School uniforms made of metal cloth…hmmm …might this be the latest innovation for instilling discipline in Kenya’s schoolchildren?
The life-size uniforms—meticulously sewn out of ‘cloth’ woven from strips of recycled tin cans—are among Dicken’s Otieno’s evocative art pieces. The uniforms come complete with sleeveless jumpers, buttons and ties, in school colours to boot. Alliance High School’s greens, Starehe Boys’ blues and reds, and so on.
“This uniform series is about the teachers cry,” Otieno tells me.
“Teachers are not paid well in Kenya and go on strike almost every year demanding better pay. As long as the teacher is not paid well, he or she cannot give a hundred percent.

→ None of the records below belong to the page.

(* ===== verification/Vmm.v ===== *)
(** * Page tables on x86-64

    [map_page], [get_next_level] and [map_pages] of [common/mm/vmm.c] as built for
    x86.  Page tables live in physical memory; what they need of it is the
    interface [TableMemory] with the laws [TableLaws]: 64-bit loads and stores in
    pages that were handed out, and a page allocator returning zeroed pages that
    nobody else uses.  [VmmPmm] shows that the physical allocator provides it. *)

From S2P Require Import Prelude CInt.

(** ** The interface to physical memory *)
Class TableMemory (M : Type) := {
  pt_read : M -> Z -> Z;                  (** the 64-bit word at an address *)
  pt_write : M -> Z -> Z -> M;
  pt_alloc : M -> res (Z * M);            (** [ext_mem_alloc(PT_SIZE)] *)
}.

Definition PT_SIZE : Z := 0x1000.

Definition table_page (p : Z) : Prop := 0 <= p < 2 ^ 48 /\ p mod 4096 = 0.

Definition slot_ok (i : Z) : Prop := 0 <= i < 512.

Class TableLaws (M : Type) `{TableMemory M} := {
  mem_ok : M -> Prop;
  owned : M -> Z -> Prop;
  alloc_msg : string -> Prop;             (** how the allocator may panic *)
  owned_page : forall s p, owned s p -> table_page p;
  pt_write_ok : forall s p i v, mem_ok s -> owned s p -> slot_ok i -> 0 <= v < 2 ^ 64 ->
    mem_ok (pt_write s (p + 8 * i) v) /\ (forall q, owned s q -> owned (pt_write s (p + 8 * i) v) q);
  pt_read_write : forall s p i v q j, mem_ok s -> owned s p -> owned s q -> slot_ok i -> slot_ok j ->
    0 <= v < 2 ^ 64 ->
    pt_read (pt_write s (p + 8 * i) v) (q + 8 * j) =
    if p + 8 * i =? q + 8 * j then v else pt_read s (q + 8 * j);
  (** a fresh zeroed page; the pages in use keep their contents *)
  pt_alloc_ok : forall s, mem_ok s ->
    res_post (fun '(p, s') =>
        mem_ok s' /\ ~ owned s p /\ owned s' p /\ (forall i, slot_ok i -> pt_read s' (p + 8 * i) = 0) /\
        forall q, owned s q -> owned s' q /\ forall i, slot_ok i -> pt_read s' (q + 8 * i) = pt_read s (q + 8 * i))
      alloc_msg (pt_alloc s);
}.

(** ** Constants *)
Definition VMM_FLAG_WRITE : Z := Z.shiftl 1 1.
Definition VMM_FLAG_NOEXEC : Z := Z.shiftl 1 63.
Definition VMM_FLAG_FB : Z := Z.lor (Z.shiftl 1 3) (Z.shiftl 1 12).
Definition VMM_MAX_LEVEL : nat := 3.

“And if they don’t teach the children [in the uniforms] well, the kids will not get the skills to develop our country in the future.”
Otieno has also been thinking about the disconnect between ‘A’ grades and a skilled workforce in Kenya:
“The kids are scoring ‘A’s, meaning they are very bright children, and they go to universities and get degrees. But are they up to the challenge of being a doctor or an engineer for this country?”
“Why are all our roads being constructed by the Chinese? It means that our engineers are not up to the challenge.
Otieno shows me another of his artworks, this time a book woven from the same aluminium strips. It has an attractive cover and its metal pages are life-like. But you can’t open it. The book is also part of Otieno’s critique of the education system.
“What should the education system offer, and does the book offer it?” he poses. “I want people to think about that.”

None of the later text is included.